- [What is being asked]:
Every line that contains "Import" must be located and copied from the data.

________________

(* ===== verification/SqlproxySpec.v ===== *)
(** * The SQL proxy: what it guarantees

    An injector serves a query only through the splice of an artifact that was
    loaded as an active policy of the same tenant, table and engine: stated for
    one request ([served]), for the cache over any history of requests and
    invalidations ([rtc proxyStep]) and for the handler, which is proved against
    the interface [SoundInjector]. *)

From S2P Require Import Prelude Lru Splice SpliceLemmas SpliceSpec Effects PolicyStore Sqlproxy.
From Stdlib Require Import Lia.

(** The loader answered [rows] for the table within the trace. *)
Definition loaded (t : TableRef) (rows : list CompiledPolicy) (tr : trace proxyR) : Prop :=
  ev (R := proxyR) (LoadCompiled (icebergRef t)) (Some rows) ∈ tr.

(** The artifact is that of an eligible row loaded for the table. *)
Definition origin (engine : gostring) (t : TableRef) (tr : trace proxyR) (e : ArtifactEntry) : Prop :=
  exists rows cp, loaded t rows tr /\ cp ∈ rows /\ eligible engine cp = true /\ e = entryOf cp.

(** ** One request *)

Section served.
Context {C : Type} `{!Lru CacheKey ArtifactEntry C}.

________________

- [Written response]:
From S2P Require Import Prelude Lru Splice SpliceLemmas SpliceSpec Effects PolicyStore Sqlproxy.
From Stdlib Require Import Lia.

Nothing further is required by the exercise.